I like coins.
I’ve been a coin collector for over 30 years, but I like coins for more than their numismatic value.
I like incorporating loose change into my personal/family budgets.
Particularly for those of us that prefer to deal with cash for small purchases as opposed to debit/credit cards, loose change can add up quickly, especially when one is diligent and organized about saving and accumulating it.
I highly recommend including a plan for loose change in your families budgeting. Utilizing a proverbial piggy bank, you can begin amassing all the loose change that you, your spouse and even your children receive or find each day. At the end of a specified period – I recommend at least one month – you’ll have a nice stash of money that you can utilize in a number of productive ways.
In my experience, this loose change stockpile can become a much-needed buffer for your budgets and can be used in one of two ways depending on how your budget forecasts are matching up with reality.

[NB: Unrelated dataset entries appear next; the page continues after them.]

(** C10: a cycle becomes visible last and whole. A publication either raises a
    publication error before it has written a manifest, having made only reads,
    reservations, derivations and accepted commits (and at most one commit that
    was refused), or it writes the manifest with its last call, after it has
    committed exactly the objects to publish, each once and in their order, with
    the manifest told of all their commits. It then returns the bundle of those
    objects when the manifest that was written is the one reserved and holds each
    commit's snapshot and nothing else, and raises otherwise. The objects are the
    four canonical ones and then the derived, all of the cycle, with one analysis
    and one recommendation for each entity of the pool. *)
Theorem manifest_is_last w0 :
  let '(r, w') := prepare_publish_bundle cycle source port builders w0 in
  (∃ e, r = Err e ∧ publish_error e ∧ stopped w0 w') ∨ manifest_written w0 r w'.
Proof.
  destruct (prepare_publish_bundle cycle source port builders w0) as [r w'] eqn:Hrun. unfold prepare_publish_bundle in Hrun.
  apply pbind_cases in Hrun as [(objects & w1 & Hc & Hrun)|(e & He & ->)];
    [|left; exists e; split; [done|]; exact (collect_carries w0 _ _ _ (publish_start w0) (conj eq_refl eq_refl) _ _ He)].
  destruct (collect_carries w0 _ _ _ (publish_start w0) (conj eq_refl eq_refl) _ _ Hc) as (items & cs0 & Hw1 & Hl & -> & ->).
  apply pbind_cases in Hrun as [(reserved & w2 & Hres & Hrun)|(e & He & ->)];
    [|left; exists e; split; [done|]; exact (reserved_carries w0 (λ items cs, items = [] ∧ cs = []) _ _ _ Hw1 (conj eq_refl eq_refl) _ _ He)].
  destruct (reserved_carries w0 (λ items cs, items = [] ∧ cs = []) _ _ _ Hw1 (conj eq_refl eq_refl) _ _ Hres)
    as (items & cs0 & Hw2 & Hb & -> & ->).
  apply pbind_cases in Hrun as [([active cs] & w3 & Hcom & Hrun)|(e & He & ->)];
    [|left; exists e; split; [done|]; exact (commits_carry w0 objects reserved Hl _ _ _ Hw2 (conj eq_refl eq_refl) _ _ He)].
  destruct (commits_carry w0 objects reserved Hl _ _ _ Hw2 (conj eq_refl eq_refl) _ _ Hcom) as (items & cs0 & Hw3 & -> & -> & Hp).
  cbn [fst snd] in *. pose proof (publishing_accepted _ _ _ _ Hw3) as Hacc. right.
  apply pbind_cases in Hrun as [(m & w4 & Hm & Hrun)|(e & He & ->)].
  - destruct (write_manifest_cases _ _ _ _ _ _ Hacc Hp Hm) as (outcome & Hout & [(m' & -> & Hag & [= <-])|(_ & ? & ? & _)]); [|done].
    unfold pbind, lift, ret in Hrun. rewrite bundle_built in Hrun by done. injection Hrun as <- <-.
    exists active, cs, reserved, w3, (Ok m). split_and!; [done..|]. left. by exists m.
  - destruct (write_manifest_cases _ _ _ _ _ _ Hacc Hp He) as (outcome & Hout & [(m' & _ & _ & ?)|Hno]); [done|].
    exists active, cs, reserved, w3, outcome. split_and!; [done..|]. right. destruct Hno as [Hno (e' & [= ->] & Hpe)]. eauto.
Qed.
End runs.

(** ** Examples *)
Module PublishExamples.
#[local] Instance example_text : PyText := {
  py_str v := match v with PStr s => s | _ => "?" end;
  py_str_text s := eq_refl;
  json_quote s := s;
  json_float _ := "";
  isoformat _ := "";
  sha256 _ := 0;
}.
(** A port over the list of its calls, which publishes under [v1] the manifest
    that was reserved. *)
Definition log := list string.
Definition example_committed (k : string) (rows : Z) : CommittedFormalObject :=
  mkCommitted k (k ++ "/c1/1") ("snapshot-" ++ k) "hash" rows.
Definition example_rows (payload : pdict) : Z := match pget "count" payload with Some (PInt n) => n | _ => 1 end.
Definition example_port : DataPlatformPublishPort log :=
  mkPort log (Some (λ cycle w, (Ok (PStr ("manifest/" ++ cycle)), w)))
    (λ cycle k payload w, (Ok (example_committed k (example_rows payload)), w ++ [k])%list)
    (λ cycle cs expected w,
      (Ok (mkManifest (default "manifest/other" expected) "v1" (map (λ c, (object_key c, PStr (snapshot_id c))) cs)),
       w ++ ["manifest"])%list).
Definition example_pool : OfficialAlphaPool := mkPool "c1" 5 2 ["600519"] [] [] [].
Definition example_alpha (e : string) : AlphaResultSnapshot :=
  mkAlpha "c1" e "multi" None (float_of_Z 0) "" [] alpha_inconclusive.
Definition example_recommendation (e : string) : RecommendationSnapshot :=
  mkRecommendation "c1" e inconclusive None None by_system false [].
Definition example_source (recs : list RecommendationSnapshot) : FormalObjectSource log :=
  mkSource log (λ _, ret (mkWorldState "c1" neutral 0 neutral "" "" "" []))
    (λ _, ret example_pool) (λ _, ret [example_alpha "600519"]) (λ _, ret recs).
Definition run (recs : list RecommendationSnapshot) (builders : list builder) : result core_error (list string) * log :=
  match prepare_publish_bundle "c1" (example_source recs) example_port builders [] with
  | (Ok b, w) => (Ok (dkeys (formal_objects b)), w)
  | (Err e, w) => (Err e, w)
  end.
Example default_builders_publish :
  run [example_recommendation "600519"] [Derived.build_dashboard_and_report] =
  (Ok (CANONICAL_FORMAL_OBJECT_KEYS ++ ["dashboard_snapshot"; "report"])%list,
   (CANONICAL_FORMAL_OBJECT_KEYS ++ ["dashboard_snapshot"; "report"; "manifest"])%list).
Proof. vm_compute. reflexivity. Qed.
Example missing_recommendation :
  run [] [Derived.build_dashboard_and_report] =
  (Err (ManifestPublishError "missing recommendation for selected pool entities: 600519"), []).
Proof. vm_compute. reflexivity. Qed.
Example duplicate_derived_key :
  run [example_recommendation "600519"] [λ _ _, ret [(OFFICIAL_ALPHA_POOL_KEY, None)]] =
  (Err (ManifestPublishError "derived formal object duplicates key official_alpha_pool"), CANONICAL_FORMAL_OBJECT_KEYS).
Proof. vm_compute. reflexivity. Qed.
End PublishExamples.
(** The copying loop of the [uselist] arm: every key of [ks] gets, in
    the new registry, a list object allocated by the loop with the
    elements of the original's list; the original's dict and the lists
    that existed before are left as they were. *)
Lemma copy_slots_spec (src dst : loc) (m : gmap key value) (ks : list key) :
  forall (h : heap) (md : gmap key value),
  src ≠ dst ->
  dicts h !! src = Some m -> dicts h !! dst = Some md ->
  (forall k, k ∈ ks ->
     exists l fns, m !! k = Some (VList l) /\ lists h !! l = Some fns) ->
  exists h' md',
    copy_slots src dst ks h = (h', Ok tt)
    /\ dicts h' !! src = Some m
    /\ dicts h' !! dst = Some md'
    /\ (forall l, l < length (lists h) -> lists h' !! l = lists h !! l)
    /\ (forall k, k ∉ ks -> md' !! k = md !! k)
    /\ (forall k l fns, k ∈ ks ->
          m !! k = Some (VList l) -> lists h !! l = Some fns ->
          exists l', md' !! k = Some (VList l')
                     /\ (length (lists h) ≤ l')%nat
                     /\ lists h' !! l' = Some fns).
Proof.
  induction ks as [|k ks IH]; intros h md Hne Es Ed Hks.
  - exists h, md. repeat split; try done. intros k l fns Hin. by inversion Hin.
  - destruct (Hks k) as (l & fns & Hk & Hl); [by left|].
    set (L := length (lists h)).
    set (md2 := <[k := VList L]> md).
    set (h2 := Heap (<[dst := md2]> (dicts h)) (lists h ++ [fns])).
    assert (Hstep : copy_slots src dst (k :: ks) h = copy_slots src dst ks h2).
    { simpl. rewrite (bind_ok _ _ _ _ _ (dict_getitem_some _ _ _ _ _ Es Hk)).
      unfold bind at 1. unfold list_copy. rewrite Hl. unfold new_list.
      unfold bind at 1. unfold dict_setitem. simpl. by rewrite Ed. }
    assert (Es2 : dicts h2 !! src = Some m)
      by (simpl; by rewrite list_lookup_insert_ne).
    assert (Ed2 : dicts h2 !! dst = Some md2).
    { simpl. apply list_lookup_insert_eq. by eapply lookup_lt_Some. }
    assert (Hlen2 : length (lists h2) = S L)
      by (simpl; rewrite length_app; simpl; lia).
    assert (Hold : forall l0, l0 < L -> lists h2 !! l0 = lists h !! l0)
      by (intros l0 Hlt; simpl; by rewrite lookup_app_l).
    assert (Hks2 : forall k0, k0 ∈ ks ->
              exists l0 fns0, m !! k0 = Some (VList l0)
                              /\ lists h2 !! l0 = Some fns0).
    { intros k0 Hin. destruct (Hks k0) as (l0 & fns0 & Hk0 & Hl0); [by right|].
      exists l0, fns0. split; [done|]. by apply lookup_app_l_Some. }
    destruct (IH h2 md2 Hne Es2 Ed2 Hks2)
      as (h' & md' & Hrun & Es' & Ed' & Hlists & Hout & Hin).
    exists h', md'. rewrite Hstep.
    split; [done|]. split; [done|]. split; [done|]. split; [|split].
    + intros l0 Hlt. rewrite Hlists by lia. by apply Hold.
    + intros k0 [Hk0 Hnin]%not_elem_of_cons.
      rewrite (Hout _ Hnin). by apply lookup_insert_ne.
    + intros k0 l0 fns0 Hk0in Hk0 Hl0.
      destruct (decide (k0 ∈ ks)) as [Hyes|Hno].
      * destruct (Hin k0 l0 fns0 Hyes Hk0) as (l' & Hmd & Hge & Hl');
          [by apply lookup_app_l_Some|].
        exists l'. split; [done|]. split; [lia|done].
      * apply elem_of_cons in Hk0in as [->|?]; [|done].
        assert (l0 = l /\ fns0 = fns) as [-> ->].
        { rewrite Hk in Hk0. injection Hk0 as ->.
          rewrite Hl in Hl0. by injection Hl0 as ->. }
        exists L. split; [|split; [done|]].
        -- rewrite (Hout _ Hno). apply lookup_insert_eq.
        -- rewrite Hlists by lia. apply lookup_new_list.
Qed.
(** [mesa_to_swr_format]: the [std::map] lookup; [None] is the
    [(SWR_FORMAT)-1] returned for a format that is not in the map. *)
Definition mesa_to_swr_format (format : pipe_format) : option SWR_FORMAT :=
  match format with
  | PIPE_FORMAT_Z16_UNORM => Some R16_UNORM
  | PIPE_FORMAT_Z32_FLOAT => Some R32_FLOAT
  | PIPE_FORMAT_Z24_UNORM_S8_UINT => Some R24_UNORM_X8_TYPELESS
  | PIPE_FORMAT_Z24X8_UNORM => Some R24_UNORM_X8_TYPELESS
  | PIPE_FORMAT_Z32_FLOAT_S8X24_UINT => Some R32_FLOAT_X8X24_TYPELESS
  | PIPE_FORMAT_A8_UNORM => Some A8_UNORM
  | PIPE_FORMAT_A16_UNORM => Some A16_UNORM
  | PIPE_FORMAT_A16_FLOAT => Some A16_FLOAT
  | PIPE_FORMAT_A32_FLOAT => Some A32_FLOAT
  | PIPE_FORMAT_B5G6R5_UNORM => Some B5G6R5_UNORM
  | PIPE_FORMAT_B5G6R5_SRGB => Some B5G6R5_UNORM_SRGB
  | PIPE_FORMAT_B5G5R5A1_UNORM => Some B5G5R5A1_UNORM
  | PIPE_FORMAT_B5G5R5X1_UNORM => Some B5G5R5X1_UNORM
  | PIPE_FORMAT_B4G4R4A4_UNORM => Some B4G4R4A4_UNORM
  | PIPE_FORMAT_B8G8R8A8_UNORM => Some B8G8R8A8_UNORM
  | PIPE_FORMAT_B8G8R8A8_SRGB => Some B8G8R8A8_UNORM_SRGB
  | PIPE_FORMAT_B8G8R8X8_UNORM => Some B8G8R8X8_UNORM
  | PIPE_FORMAT_B8G8R8X8_SRGB => Some B8G8R8X8_UNORM_SRGB
  | PIPE_FORMAT_R10G10B10A2_UNORM => Some R10G10B10A2_UNORM
  | PIPE_FORMAT_R10G10B10A2_SNORM => Some R10G10B10A2_SNORM
  | PIPE_FORMAT_R10G10B10A2_USCALED => Some R10G10B10A2_USCALED
  | PIPE_FORMAT_R10G10B10A2_SSCALED => Some R10G10B10A2_SSCALED
  | PIPE_FORMAT_R10G10B10A2_UINT => Some R10G10B10A2_UINT
  | PIPE_FORMAT_R10G10B10X2_USCALED => Some R10G10B10X2_USCALED
  | PIPE_FORMAT_B10G10R10A2_UNORM => Some B10G10R10A2_UNORM
  | PIPE_FORMAT_B10G10R10A2_SNORM => Some B10G10R10A2_SNORM
  | PIPE_FORMAT_B10G10R10A2_USCALED => Some B10G10R10A2_USCALED
  | PIPE_FORMAT_B10G10R10A2_SSCALED => Some B10G10R10A2_SSCALED
  | PIPE_FORMAT_B10G10R10A2_UINT => Some B10G10R10A2_UINT
  | PIPE_FORMAT_B10G10R10X2_UNORM => Some B10G10R10X2_UNORM
  | PIPE_FORMAT_R11G11B10_FLOAT => Some R11G11B10_FLOAT
  | PIPE_FORMAT_R32_FLOAT => Some R32_FLOAT
  | PIPE_FORMAT_R32G32_FLOAT => Some R32G32_FLOAT
  | PIPE_FORMAT_R32G32B32_FLOAT => Some R32G32B32_FLOAT
  | PIPE_FORMAT_R32G32B32A32_FLOAT => Some R32G32B32A32_FLOAT
  | PIPE_FORMAT_R32G32B32X32_FLOAT => Some R32G32B32X32_FLOAT
  | PIPE_FORMAT_R32_USCALED => Some R32_USCALED
  | PIPE_FORMAT_R32G32_USCALED => Some R32G32_USCALED
  | PIPE_FORMAT_R32G32B32_USCALED => Some R32G32B32_USCALED
  | PIPE_FORMAT_R32G32B32A32_USCALED => Some R32G32B32A32_USCALED
  | PIPE_FORMAT_R32_SSCALED => Some R32_SSCALED
  | PIPE_FORMAT_R32G32_SSCALED => Some R32G32_SSCALED
  | PIPE_FORMAT_R32G32B32_SSCALED => Some R32G32B32_SSCALED
  | PIPE_FORMAT_R32G32B32A32_SSCALED => Some R32G32B32A32_SSCALED
  | PIPE_FORMAT_R32_UINT => Some R32_UINT
  | PIPE_FORMAT_R32G32_UINT => Some R32G32_UINT
  | PIPE_FORMAT_R32G32B32_UINT => Some R32G32B32_UINT
  | PIPE_FORMAT_R32G32B32A32_UINT => Some R32G32B32A32_UINT
  | PIPE_FORMAT_R32_SINT => Some R32_SINT
  | PIPE_FORMAT_R32G32_SINT => Some R32G32_SINT
  | PIPE_FORMAT_R32G32B32_SINT => Some R32G32B32_SINT
  | PIPE_FORMAT_R32G32B32A32_SINT => Some R32G32B32A32_SINT
  | PIPE_FORMAT_R16_UNORM => Some R16_UNORM
  | PIPE_FORMAT_R16G16_UNORM => Some R16G16_UNORM
  | PIPE_FORMAT_R16G16B16_UNORM => Some R16G16B16_UNORM
  | PIPE_FORMAT_R16G16B16A16_UNORM => Some R16G16B16A16_UNORM
  | PIPE_FORMAT_R16G16B16X16_UNORM => Some R16G16B16X16_UNORM
  | PIPE_FORMAT_R16_USCALED => Some R16_USCALED
  | PIPE_FORMAT_R16G16_USCALED => Some R16G16_USCALED
  | PIPE_FORMAT_R16G16B16_USCALED => Some R16G16B16_USCALED
  | PIPE_FORMAT_R16G16B16A16_USCALED => Some R16G16B16A16_USCALED
  | PIPE_FORMAT_R16_SNORM => Some R16_SNORM
  | PIPE_FORMAT_R16G16_SNORM => Some R16G16_SNORM
  | PIPE_FORMAT_R16G16B16_SNORM => Some R16G16B16_SNORM
  | PIPE_FORMAT_R16G16B16A16_SNORM => Some R16G16B16A16_SNORM
  | PIPE_FORMAT_R16_SSCALED => Some R16_SSCALED
  | PIPE_FORMAT_R16G16_SSCALED => Some R16G16_SSCALED
  | PIPE_FORMAT_R16G16B16_SSCALED => Some R16G16B16_SSCALED
  | PIPE_FORMAT_R16G16B16A16_SSCALED => Some R16G16B16A16_SSCALED
  | PIPE_FORMAT_R16_UINT => Some R16_UINT
  | PIPE_FORMAT_R16G16_UINT => Some R16G16_UINT
  | PIPE_FORMAT_R16G16B16_UINT => Some R16G16B16_UINT
  | PIPE_FORMAT_R16G16B16A16_UINT => Some R16G16B16A16_UINT
  | PIPE_FORMAT_R16_SINT => Some R16_SINT
  | PIPE_FORMAT_R16G16_SINT => Some R16G16_SINT
  | PIPE_FORMAT_R16G16B16_SINT => Some R16G16B16_SINT
  | PIPE_FORMAT_R16G16B16A16_SINT => Some R16G16B16A16_SINT
  | PIPE_FORMAT_R16_FLOAT => Some R16_FLOAT
  | PIPE_FORMAT_R16G16_FLOAT => Some R16G16_FLOAT
  | PIPE_FORMAT_R16G16B16_FLOAT => Some R16G16B16_FLOAT
  | PIPE_FORMAT_R16G16B16A16_FLOAT => Some R16G16B16A16_FLOAT
  | PIPE_FORMAT_R16G16B16X16_FLOAT => Some R16G16B16X16_FLOAT
  | PIPE_FORMAT_R8_UNORM => Some R8_UNORM
  | PIPE_FORMAT_R8G8_UNORM => Some R8G8_UNORM
  | PIPE_FORMAT_R8G8B8_UNORM => Some R8G8B8_UNORM
  | PIPE_FORMAT_R8G8B8_SRGB => Some R8G8B8_UNORM_SRGB
  | PIPE_FORMAT_R8G8B8A8_UNORM => Some R8G8B8A8_UNORM
  | PIPE_FORMAT_R8G8B8A8_SRGB => Some R8G8B8A8_UNORM_SRGB
  | PIPE_FORMAT_R8G8B8X8_UNORM => Some R8G8B8X8_UNORM
  | PIPE_FORMAT_R8G8B8X8_SRGB => Some R8G8B8X8_UNORM_SRGB
  | PIPE_FORMAT_R8_USCALED => Some R8_USCALED
  | PIPE_FORMAT_R8G8_USCALED => Some R8G8_USCALED
  | PIPE_FORMAT_R8G8B8_USCALED => Some R8G8B8_USCALED
  | PIPE_FORMAT_R8G8B8A8_USCALED => Some R8G8B8A8_USCALED
  | PIPE_FORMAT_R8_SNORM => Some R8_SNORM
  | PIPE_FORMAT_R8G8_SNORM => Some R8G8_SNORM
  | PIPE_FORMAT_R8G8B8_SNORM => Some R8G8B8_SNORM
  | PIPE_FORMAT_R8G8B8A8_SNORM => Some R8G8B8A8_SNORM
  | PIPE_FORMAT_R8_SSCALED => Some R8_SSCALED
  | PIPE_FORMAT_R8G8_SSCALED => Some R8G8_SSCALED
  | PIPE_FORMAT_R8G8B8_SSCALED => Some R8G8B8_SSCALED
  | PIPE_FORMAT_R8G8B8A8_SSCALED => Some R8G8B8A8_SSCALED
  | PIPE_FORMAT_R8_UINT => Some R8_UINT
  | PIPE_FORMAT_R8G8_UINT => Some R8G8_UINT
  | PIPE_FORMAT_R8G8B8_UINT => Some R8G8B8_UINT
  | PIPE_FORMAT_R8G8B8A8_UINT => Some R8G8B8A8_UINT
  | PIPE_FORMAT_R8_SINT => Some R8_SINT
  | PIPE_FORMAT_R8G8_SINT => Some R8G8_SINT
  | PIPE_FORMAT_R8G8B8_SINT => Some R8G8B8_SINT
  | PIPE_FORMAT_R8G8B8A8_SINT => Some R8G8B8A8_SINT
  | _ => None
  end.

If, at the end of the month, your family has been able to stick to your planned budget, you deserve a reward! This loose change can provide the means with which your family can be treated to something special – a meal at a restaurant, a trip to the movie theaters or a ball game, or whatever type of fun activity your family enjoys.
While the amount will vary for each period of time and be different for each family depending on their individual spending habits, it’s not unreasonable to think that you can tally up $50 a month in change.
If you have something specific you want to save for that costs more, by all means use that as your incentive to stay within your family budget and keep saving until you reach that goal.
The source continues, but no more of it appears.